Blooms and Business: How Floriography Continues to Influence Marketing

Blooms and Business: How Floriography Continues to Influence Marketing

The flower language originated from two women from Europe during the early 1800s. Some believe that Victorians are the ones who started the trend, but that is not the truth. Lady Mary Wortley Montagu and Aubry de la Mottraye both went on trips during the Ottoman Empire and brought back their knowledge of a coded language based on floral symbols.


In the Victorian time period, floral inscriptions were very popular. It used flowers to convey messages. While it declined at the end of the nineteenth century, floral symbolism remains important today. In the case of contemporary artists, Whitney Lynn created a project to decorate the San Diego International Airport using flowers with specific sentimental meanings.

The florature craze started with Ottoman Turkey, and was brought to Europe through Lady Mary Wortley Montague and Seigneur Aubry de La Mottraye. After gaining popularity, numerous dictionary of floriography were made available. They included botanical information along with novelty products such as calendars and lists of floral symbolisms. Some of these meanings were derived from legends of folklore or mythology (the hoa chia buon Daffodils’ association with egotism, for example), while others came directly from the flower itself. Interestingly, the authors of these books often quoted an Eastern tradition called Selam in their dictionary of flowers.

Victorian Era

Floriography, the art that was used to describe flowers, served as an elegant method of concealing communication during Victorian society. The system used to code botanical symbols could convey affection, desire or disdain. It allowed people in a time that was governed by strict rules of etiquette convey their feelings in a fashion that was accepted by society.

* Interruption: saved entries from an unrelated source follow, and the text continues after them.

(** * Patch-and-extraction pipeline of the contract playbook application

    A shallow embedding of the pipeline code in [services/geminiService.ts]
    (batch chunker, retrying dispatcher, cross-batch deduplication, rule
    update records) and of [updateClause] in
    [components/superdoc/SuperdocEditor.tsx] (position map and patch
    transaction), followed by the properties proved about them.

    Conventions of the embedding:
    - a JavaScript string is a [string]: a sequence of code units, here
      restricted to 8-bit units; [String.length] is [.length];
    - a JavaScript number that holds an integer is a [Z]; a number that may
      be [NaN] is an [option Z] ([None] is [NaN]); the one quotient of the
      code (the average block size) is a [Q];
    - [Set<string>] and [Map<string,string>] are [gset string] and
      [gmap string string];
    - [console], [delay] and the remote service are recorded as events of a
      trace, in program order. *)

From Stdlib Require Import ZArith QArith List String Ascii Bool Lia DecimalString DecimalNat.
From stdpp Require Import gmap strings list.
Import ListNotations.

#[local] Open Scope Z_scope.

(** ** JavaScript strings *)

Module JS.

Definition dquote : string := String (ascii_of_nat 34) EmptyString.
Definition newline : string := String (ascii_of_nat 10) EmptyString.

(** [s.length] *)
Definition strlen (s : string) : Z := Z.of_nat (String.length s).

(** The characters matched by [\s] and stripped by [trim]: tab, line feed,
    vertical tab, form feed, carriage return, space and no-break space
    (the ones that fit in an 8-bit unit). *)
Definition is_space (c : ascii) : bool :=
  let n := nat_of_ascii c in
  ((9 <=? n)%nat && (n <=? 13)%nat) || (n =? 32)%nat || (n =? 160)%nat.

Fixpoint trimStart (s : string) : string :=
  match s with
  | String c s' => if is_space c then trimStart s' else s
  | EmptyString => EmptyString
  end.

Fixpoint trimEnd (s : string) : string :=
  match s with
  | String c s' =>
      match trimEnd s' with
      | EmptyString => if is_space c then EmptyString else String c EmptyString
      | t => String c t
      end
  | EmptyString => EmptyString
  end.

(** [s.trim()] *)
Definition trim (s : string) : string := trimEnd (trimStart s).

Definition is_upper (c : ascii) : bool :=
  let n := nat_of_ascii c in (65 <=? n)%nat && (n <=? 90)%nat.

Definition is_lower (c : ascii) : bool :=
  let n := nat_of_ascii c in (97 <=? n)%nat && (n <=? 122)%nat.

Definition lower_char (c : ascii) : ascii :=
  if is_upper c then ascii_of_nat (nat_of_ascii c + 32) else c.

Definition upper_char (c : ascii) : ascii :=
  if is_lower c then ascii_of_nat (nat_of_ascii c - 32) else c.

Fixpoint map_chars (f : ascii -> ascii) (s : string) : string :=
  match s with
  | String c s' => String (f c) (map_chars f s')
  | EmptyString => EmptyString
  end.

(** [s.toLowerCase()] and [s.toUpperCase()]. The letters A-Z and a-z are
    mapped and every other character is left as it is, which is what the
    engine does on texts of ASCII characters (codes below 128); the
    letters the engine also maps outside of ASCII are not mapped here. *)
Definition toLowerCase (s : string) : string := map_chars lower_char s.
Definition toUpperCase (s : string) : string := map_chars upper_char s.

(** [s.indexOf(sub)], [None] for -1. *)
Definition indexOf (s sub : string) : option nat := String.index 0 sub s.

(** [s.includes(sub)] *)
Definition includes (s sub : string) : bool :=
  match indexOf s sub with Some _ => true | None => false end.

(** [s.substring(0, n)] *)
Definition substring0 (n : nat) (s : string) : string := String.substring 0 n s.

(** [String(n)] / template interpolation of a non-negative integer. *)
Definition string_of_nat (n : nat) : string := NilZero.string_of_uint (Nat.to_uint n).

(** Truthiness of a string: only the empty string is falsy. *)
Definition truthy (s : string) : bool :=
  match s with EmptyString => false | String _ _ => true end.

(** [s.slice(n)] for [0 <= n]. *)
Fixpoint drop (n : nat) (s : string) : string :=
  match n, s with
  | O, _ => s
  | S n', String _ s' => drop n' s'
  | S _, EmptyString => EmptyString
  end.

End JS.

(** ** services/geminiService.ts *)

Module Gemini.
Import JS.

(** *** Data model (types.ts) *)

Record Paragraph := {
  para_id : string;
  para_text : string;
  para_style : string;
  para_outline_level : Z
}.

Record ShadowDocument := { paragraphs : list Paragraph }.

Record RiskCriteria := { green : string; yellow : string; red : string }.

Record PlaybookRule := {
  rule_id : option string;
  category : option string;
  subcategory : option string;
  topic : string;
  synonyms : option (list string);
  signal_keywords : option (list string);
  clause_number : option string;
  preferred_position : string;
  reasoning : string;
  fallback_position : option string;
  suggested_drafting : option string;
  risk_criteria : RiskCriteria
}.

Record Playbook := { playbook_name : string; playbook_party : string; rules : list PlaybookRule }.

Record AnalysisFinding := {
  target_id : string;
  risk_level : string;
  issue_type : string;
  finding_reasoning : string;
  suggested_text : string;
  original_text : string
}.

(** *** createChunks *)

Definition MAX_CHARS_PER_BATCH : Z := 40000.

(** The template literal [pText] of one paragraph. *)
Definition pText (p : Paragraph) : string :=
  "<<CLAUSE id=" +:+ dquote +:+ para_id p +:+ dquote +:+ ">>" +:+ newline
    +:+ para_text p +:+ newline +:+ "<<END_CLAUSE>>" +:+ newline +:+ newline.

Definition totalChars (ps : list Paragraph) : Z :=
  fold_left (fun sum p => sum + strlen (para_text p)) ps 0.

(** [totalChars / document.paragraphs.length]; the quotient 0/0 is [NaN],
    rendered as [None]. *)
Definition avgBlockSize (ps : list Paragraph) : option Q :=
  match Z.of_nat (length ps) with
  | Zpos n => Some (totalChars ps # n)
  | _ => None
  end.

(** [x < c] on numbers, false when [x] is [NaN]. *)
Definition num_lt (x : option Q) (c : Q) : bool :=
  match x with
  | Some q => negb (Qle_bool c q)
  | None => false
  end.

Definition dynamicMaxClauses (avg : option Q) : Z :=
  if num_lt avg 200 then 50
  else if num_lt avg 500 then 30
  else 18.

Record chunkState := {
  chunks : list string;
  currentChunk : string;
  currentClauseCount : Z
}.

(** One iteration of [for (const p of document.paragraphs)]. *)
Definition chunkStep (maxClauses : Z) (st : chunkState) (p : Paragraph) : chunkState :=
  let willExceedChars := MAX_CHARS_PER_BATCH <? strlen (currentChunk st) + strlen (pText p) in
  let willExceedClauses := maxClauses <? currentClauseCount st + 1 in
  let st1 :=
    if (willExceedChars || willExceedClauses) && (0 <? strlen (currentChunk st))
    then {| chunks := chunks st ++ [currentChunk st];
            currentChunk := EmptyString;
            currentClauseCount := 0 |}
    else st in
  {| chunks := chunks st1;
     currentChunk := currentChunk st1 +:+ pText p;
     currentClauseCount := currentClauseCount st1 + 1 |}.

Definition createChunks (document : ShadowDocument) : list string :=
  if (length (paragraphs document) =? 0)%nat then []
  else
    let maxClauses := dynamicMaxClauses (avgBlockSize (paragraphs document)) in
    let st := fold_left (chunkStep maxClauses) (paragraphs document)
                {| chunks := []; currentChunk := EmptyString; currentClauseCount := 0 |} in
    if 0 <? strlen (currentChunk st) then chunks st ++ [currentChunk st] else chunks st.

(** *** normalizeCategory and classifyClauseLocally *)

Definition DEFAULT_CATEGORIES : list string :=
  ["LIABILITY"; "INDEMNITY"; "CONFIDENTIALITY"; "TERMINATION"; "IP"; "PAYMENT";
   "GOVERNING_LAW"; "DISPUTE"; "DEFINITIONS"; "BOILERPLATE"].

Definition mappings : list (string * string) :=
  [("COMMERCIAL", "PAYMENT"); ("LEGAL", "GENERAL"); ("SCOPE", "DEFINITIONS");
   ("LIMITATION OF LIABILITY", "LIABILITY"); ("INTELLECTUAL PROPERTY", "IP");
   ("WARRANTY", "GENERAL"); ("PRIVACY", "CONFIDENTIALITY"); ("GDPR", "CONFIDENTIALITY");
   ("TERM", "TERMINATION"); ("NDA", "CONFIDENTIALITY"); ("NONDISCLOSURE", "CONFIDENTIALITY")].

Definition string_in (s : string) (l : list string) : bool := existsb (String.eqb s) l.

(** [/^[A-Z_]+$/.test(s)] *)
Fixpoint all_upper_or_underscore (s : string) : bool :=
  match s with
  | String c s' => (is_upper c || (nat_of_ascii c =? 95)%nat) && all_upper_or_underscore s'
  | EmptyString => true
  end.

Definition is_category_name (s : string) : bool :=
  truthy s && all_upper_or_underscore s.

(** [x || dflt] on an optional string. *)
Definition or_default (x : option string) (dflt : string) : string :=
  match x with
  | Some s => if truthy s then s else dflt
  | None => dflt
  end.

Definition normalizeCategory (raw : string) : string :=
  let upper := trim (toUpperCase raw) in
  if string_in upper DEFAULT_CATEGORIES then upper
  else
    match find (fun pc => includes upper (fst pc)) mappings with
    | Some pc => snd pc
    | None =>
        if (2 <? strlen upper) && (strlen upper <? 30) && is_category_name upper
        then upper else "GENERAL"
    end.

In the 19th century, books on flower symbolism and language were published. There are many nuances to this flower language could vary based on the flower, how it was presented or even the hands that carried the flower. The nuanced expression of emotion allowed for much room for imagination and interpretation. The vocabulary of flower names grew to include more than 1,400 different flowers, herbs, and trees. Even though the lexicon was different from culture to culture, many of the sentiments were similar.

Evolution of Symbolism

Flowers have always been an expression of emotions, love as well as respect. They have meanings that change as plants are cultivated and culture changes.

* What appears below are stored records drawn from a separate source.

(** X1: fragment definitions play no part in the verdict: a document and the
    same document with its fragment definitions left out are accepted or
    rejected alike. *)
Theorem fragments_do_not_count document :
  check_document_is_single_subscription
    {| document_ast :=
         {| definitions :=
              List.filter non_fragment
                          (definitions (document_ast document)) |} |}
  = check_document_is_single_subscription document.
Proof.
  unfold check_document_is_single_subscription. simpl.
  apply check_definitions_without_fragments.
Qed.

(** X2: the verdict does not depend on the order of the definitions. *)
Theorem verdict_ignores_order document document' :
  definitions (document_ast document)
    ≡ₚ definitions (document_ast document') →
  check_document_is_single_subscription document
  = check_document_is_single_subscription document'.
Proof.
  intros Hperm.
  assert (Hiff : check_document_is_single_subscription document = true
                 ↔ check_document_is_single_subscription document' = true).
  { unfold check_document_is_single_subscription.
    rewrite !check_definitions_spec.
    rewrite (filter_count_permutation _ _ _ Hperm).
    split; intros [Hall Hone]; (split; [| done]).
    - by apply (Permutation_Forall Hperm).
    - by apply (Permutation_Forall (Permutation_sym Hperm)). }
  destruct (check_document_is_single_subscription document),
           (check_document_is_single_subscription document');
    try done.
  - symmetry. by apply Hiff.
  - by apply Hiff.
Qed.

Lemma non_fragments_are_the_subscriptions defs :
  Forall (λ d, is_fragment d || is_single_selection_subscription d = true) defs →
  List.filter non_fragment defs
  = List.filter is_single_selection_subscription defs.
Proof.
  induction 1 as [| d defs Hd _ IH]; [done |]. simpl. rewrite IH.
  destruct d as [name tc ss | operation name ss | kind]; simpl in *; try done.
  by rewrite Hd.
Qed.

(** X3: an accepted document has, fragments apart, exactly one definition,
    and that one is a subscription operation whose selection set holds
    exactly one selection. *)
Theorem accepted_document_shape document :
  check_document_is_single_subscription document = true →
  ∃ name selection,
    List.filter non_fragment (definitions (document_ast document))
    = [OperationDefinition "subscription" name (mkSelectionSet [selection])].
Proof.
  unfold check_document_is_single_subscription.
  rewrite check_definitions_spec. simpl. intros [Hall Hone].
  rewrite (non_fragments_are_the_subscriptions _ Hall).
  destruct (List.filter is_single_selection_subscription
              (definitions (document_ast document)))
    as [| d [| d' rest]] eqn:Hfilter; try discriminate.
  assert (Hd : is_single_selection_subscription d = true).
  { apply (proj1 (List.filter_In is_single_selection_subscription d
                    (definitions (document_ast document)))).
    rewrite Hfilter. by left. }
  apply is_single_selection_subscription_inv in Hd
    as (name & [sels] & -> & Hlen).
  simpl in Hlen. destruct sels as [| selection [| ? ?]]; try discriminate.
  eauto.
Qed.

(** X4: a document with no operation at all, be it empty or made of
    fragment definitions only, is rejected. *)
Theorem fragments_alone_are_rejected document :
  Forall (λ d, is_fragment d = true) (definitions (document_ast document)) →
  check_document_is_single_subscription document = false.
Proof.
  intros Hfrag.
  destruct (check_document_is_single_subscription document) eqn:Hcheck;
    [| done].
  apply accepted_document_shape in Hcheck as (name & selection & Hshape).
  assert (Hin : OperationDefinition "subscription" name
                  (mkSelectionSet [selection])
                ∈ definitions (document_ast document)).
  { apply list_elem_of_In.
    apply (proj1 (List.filter_In non_fragment _ _)).
    rewrite Hshape. by left. }
  rewrite Forall_forall in Hfrag. by specialize (Hfrag _ Hin).
Qed.

Section ValidatorErrors.

Variable backend : Backend.
Variable INVALID_value : string.
(** * Verification of the F1 23 telemetry packet codec

    A shallow embedding of [f1_23_telemetry/packets.py] and
    [f1_23_telemetry/listener.py].  The packets are [ctypes] structures:
    every class deriving from [Packet] is a little-endian structure with
    [_pack_ = 1] (inherited from the base class), so its fields sit at
    their cumulative offsets with no padding.  An instance is its class
    together with the bytes it owns; reading an attribute decodes the
    bytes at the offset of the field bound to that name. *)

From Stdlib Require Import ZArith List Strings.String Strings.Byte Lia.
From Stdlib Require Import Floats.SpecFloat.
From stdpp Require Import base list strings gmap.

Local Open Scope string_scope.
Local Open Scope Z_scope.

(** ** Exceptions and the error monad *)

(** The Python exceptions the modelled code can raise.  [ValueError]
    carries the two lengths of the message of [from_buffer_copy]:
    "Buffer size too small (actual instead of at least expected bytes)".
    [RecursionError] is what the depth-bounded recursion of [to_dict]
    raises when its bound is exhausted, which never happens on a layout
    (lemma [to_dict_raise_inv]). *)
Inductive exn : Type :=
  | ValueError (actual expected : nat)
  | KeyError (key : Z * Z * Z)
  | AttributeError (name : string)
  | UnicodeDecodeError (position : nat)
  | RecursionError.

Inductive result (A : Type) : Type :=
  | Ok (a : A)
  | Raise (e : exn).
Arguments Ok {A} a.
Arguments Raise {A} e.

#[global] Instance result_ret : MRet result := fun _ a => Ok a.

#[global] Instance result_bind : MBind result := fun _ _ k r =>
  match r with
  | Ok a => k a
  | Raise e => Raise e
  end.

(** ** ctypes layouts *)

(** [Packet name fields] is a class deriving from [Packet]
    ([ctypes.LittleEndianStructure] with [_pack_ = 1] and [PacketMixin]);
    [PacketUnion name fields] is a class deriving from [ctypes.Union] and
    [PacketMixin]; [Array t n] is the ctypes type [t * n]. *)
#[local] Unset Elimination Schemes.
Inductive ctype : Type :=
  | c_char | c_int8 | c_uint8 | c_int16 | c_uint16 | c_uint32 | c_uint64
  | c_float | c_double
  | Array (elt : ctype) (n : nat)
  | Packet (name : string) (_fields_ : list (string * ctype))
  | PacketUnion (name : string) (_fields_ : list (string * ctype)).
#[local] Set Elimination Schemes.

(** [ctypes.sizeof].  With [_pack_ = 1] a structure is the sum of its
    fields.  A union is as large as its largest member; its members here
    are all packed structures (alignment 1), so no tail padding is added. *)
Fixpoint sizeof (t : ctype) : nat :=
  match t with
  | c_char | c_int8 | c_uint8 => 1
  | c_int16 | c_uint16 => 2
  | c_uint32 | c_float => 4
  | c_uint64 | c_double => 8
  | Array elt n => n * sizeof elt
  | Packet _ fs =>
      (fix sum (fs : list (string * ctype)) : nat :=
         match fs with
         | [] => 0
         | (_, ft) :: rest => sizeof ft + sum rest
         end) fs
  | PacketUnion _ fs =>
      (fix largest (fs : list (string * ctype)) : nat :=
         match fs with
         | [] => 0
         | (_, ft) :: rest => Nat.max (sizeof ft) (largest rest)
         end) fs
  end%nat.

(** ** The packet classes of [packets.py], in source order *)

(* class PacketHeader(Packet) *)
Definition PacketHeader : ctype :=
  Packet "PacketHeader"
    [ ("packet_format", c_int16);
      ("game_year", c_uint8);
      ("game_major_version", c_uint8);
      ("game_minor_version", c_uint8);
      ("packet_version", c_uint8);
      ("packet_id", c_uint8);
      ("session_uid", c_uint64);
      ("session_time", c_float);
      ("frame_identifier", c_uint32);
      ("overall_frame_identifier", c_uint32);
      ("player_car_index", c_uint8);
      ("secondary_player_car_index", c_uint8) ].

(* class CarMotionData(Packet) *)
Definition CarMotionData : ctype :=
  Packet "CarMotionData"
    [ ("world_position_x", c_float);
      ("world_position_y", c_float);
      ("world_position_z", c_float);
      ("world_velocity_x", c_float);
      ("world_velocity_y", c_float);
      ("world_velocity_z", c_float);
      ("world_forward_dir_x", c_int16);
      ("world_forward_dir_y", c_int16);
      ("world_forward_dir_z", c_int16);
      ("world_right_dir_x", c_int16);
      ("world_right_dir_y", c_int16);
      ("world_right_dir_z", c_int16);
      ("g_force_lateral", c_float);
      ("g_force_longitudinal", c_float);
      ("g_force_vertical", c_float);
      ("yaw", c_float);
      ("pitch", c_float);
      ("roll", c_float) ].

(* class PacketMotionData(Packet) *)
Definition PacketMotionData : ctype :=
  Packet "PacketMotionData"
    [ ("header", PacketHeader);
      ("car_motion_data", Array CarMotionData 22) ].

(* class MarshalZone(Packet) *)
Definition MarshalZone : ctype :=
  Packet "MarshalZone"
    [ ("zone_start", c_float);
      ("zone_flag", c_int8) ].

(* class WeatherForecastSample(Packet) *)
Definition WeatherForecastSample : ctype :=
  Packet "WeatherForecastSample"
    [ ("session_type", c_uint8);
      ("time_offset", c_uint8);
      ("weather", c_uint8);
      ("track_temperature", c_int8);
      ("track_temperature_change", c_int8);
      ("air_temperature", c_int8);
      ("air_temperature_change", c_int8);
      ("rain_percentage", c_uint8) ].

(* class PacketSessionData(Packet) *)
Definition PacketSessionData : ctype :=
  Packet "PacketSessionData"
    [ ("header", PacketHeader);
      ("weather", c_uint8);
      ("track_temperature", c_int8);
      ("air_temperature", c_int8);
      ("total_laps", c_uint8);
      ("track_length", c_uint16);
      ("session_type", c_uint8);
      ("track_id", c_int8);
      ("formula", c_uint8);
      ("session_time_left", c_uint16);
      ("session_duration", c_uint16);
      ("pit_speed_limit", c_uint8);
      ("game_paused", c_uint8);
      ("is_spectating", c_uint8);
      ("spectator_car_index", c_uint8);
      ("sli_pro_native_support", c_uint8);
      ("num_marshal_zones", c_uint8);
      ("marshal_zones", Array MarshalZone 21);
      ("safety_car_status", c_uint8);
      ("network_game", c_uint8);
      ("num_weather_forecast_samples", c_uint8);
      ("weather_forecast_samples", Array WeatherForecastSample 56);
      ("forecast_accuracy", c_uint8);
      ("ai_difficulty", c_uint8);
      ("season_link_identifier", c_uint32);
      ("weekend_link_identifier", c_uint32);
      ("session_link_identifier", c_uint32);
      ("pit_stop_window_ideal_lap", c_uint8);
      ("pit_stop_window_latest_lap", c_uint8);
      ("pit_stop_rejoin_position", c_uint8);
      ("steering_assist", c_uint8);
      ("braking_assist", c_uint8);
      ("gearbox_assist", c_uint8);
      ("pit_assist", c_uint8);
      ("pit_release_assist", c_uint8);
      ("ers_assist", c_uint8);
      ("drs_assist", c_uint8);
      ("dynamic_racing_line", c_uint8);
      ("dynamic_racing_line_type", c_uint8);
      ("game_mode", c_uint8);
      ("rule_set", c_uint8);
      ("time_of_day", c_uint32);
      ("session_length", c_uint8);
      ("speed_units_lead_player", c_uint8);
      ("temperature_units_lead_player", c_uint8);
      ("speed_units_secondary_player", c_uint8);
      ("temperature_units_secondary_player", c_uint8);
      ("num_safety_car_periods", c_uint8);
      ("num_virtual_safety_car_periods", c_uint8);
      ("num_red_flag_periods", c_uint8) ].

(* class LapData(Packet) *)
Definition LapData : ctype :=
  Packet "LapData"
    [ ("last_lap_time_in_ms", c_uint32);
      ("current_lap_time_in_ms", c_uint32);
      ("sector_1_time_in_ms", c_uint16);
      ("sector_1_time_minutes", c_uint8);
      ("sector_2_time_in_ms", c_uint16);
      ("sector_2_time_minutes", c_uint8);
      ("delta_to_car_in_front_in_ms", c_uint16);
      ("delta_to_race_leader_in_ms", c_uint16);
      ("lap_distance", c_float);
      ("total_distance", c_float);
      ("safety_car_delta", c_float);
      ("car_position", c_uint8);
      ("current_lap_num", c_uint8);
      ("pit_status", c_uint8);
      ("num_pit_stops", c_uint8);
      ("sector", c_uint8);
      ("current_lap_invalid", c_uint8);
      ("penalties", c_uint8);
      ("total_warnings", c_uint8);
      ("corner_cutting_warnings", c_uint8);
      ("num_unserved_drive_through_pens", c_uint8);
      ("num_unserved_stop_go_pens", c_uint8);
      ("grid_position", c_uint8);
      ("driver_status", c_uint8);
      ("result_status", c_uint8);
      ("pit_lane_timer_active", c_uint8);
      ("pit_lane_time_in_lane_in_ms", c_uint16);
      ("pit_stop_timer_in_ms", c_uint16);
      ("pit_stop_should_serve_pen", c_uint8) ].

(* class PacketLapData(Packet) *)
Definition PacketLapData : ctype :=
  Packet "PacketLapData"
    [ ("header", PacketHeader);
      ("lap_data", Array LapData 22);
      ("time_trial_pb_car_idx", c_uint8);
      ("time_trial_rival_car_idx", c_uint8) ].

(* class FastestLap(Packet) *)
Definition FastestLap : ctype :=
  Packet "FastestLap"
    [ ("vehicle_idx", c_uint8);
      ("lap_time", c_float) ].

(* class Retirement(Packet) *)
Definition Retirement : ctype :=
  Packet "Retirement"
    [ ("vehicle_idx", c_uint8) ].

(* class TeamMateInPits(Packet) *)
Definition TeamMateInPits : ctype :=
  Packet "TeamMateInPits"
    [ ("vehicle_idx", c_uint8) ].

The popularity of the flower language grew in the 19th century in England as well as North America. Authors wrote ingenuous guides and dictionaries that tied a flower’s symbolism in relation to that particular flower’s symbolic meaning. These dictionaries can be beautifully illustrated, and they’re tied with sentimental dedications.

Many of the attributed symbols are based on folklore, mythology, and religion. Daffodils’ association with egotism was an inspiration from the tale of Narcissus who fell in love with himself and his reflection in a pool. Many were inspired by the appearance of the plants or the characteristics they possess. Mimosa, for instance, were believed to bring feelings of purity, as they shut at night, and also have touch sensors.

Cultural Influences

The Victorian Era, flower language flourished as a method of subtle communicating. The flower language worked for an era when explicit expressions of emotion were not looked at, and when manners played an important role when it came to social interaction.

The art of floristry was popular among those of the upper classes and magazines like Godey’s Ladies’ Book often ran articles about the subject. The game was played in salons where blindfolded people took a bouquet of flowers out of a vase to find out their love and fortune, or even fate.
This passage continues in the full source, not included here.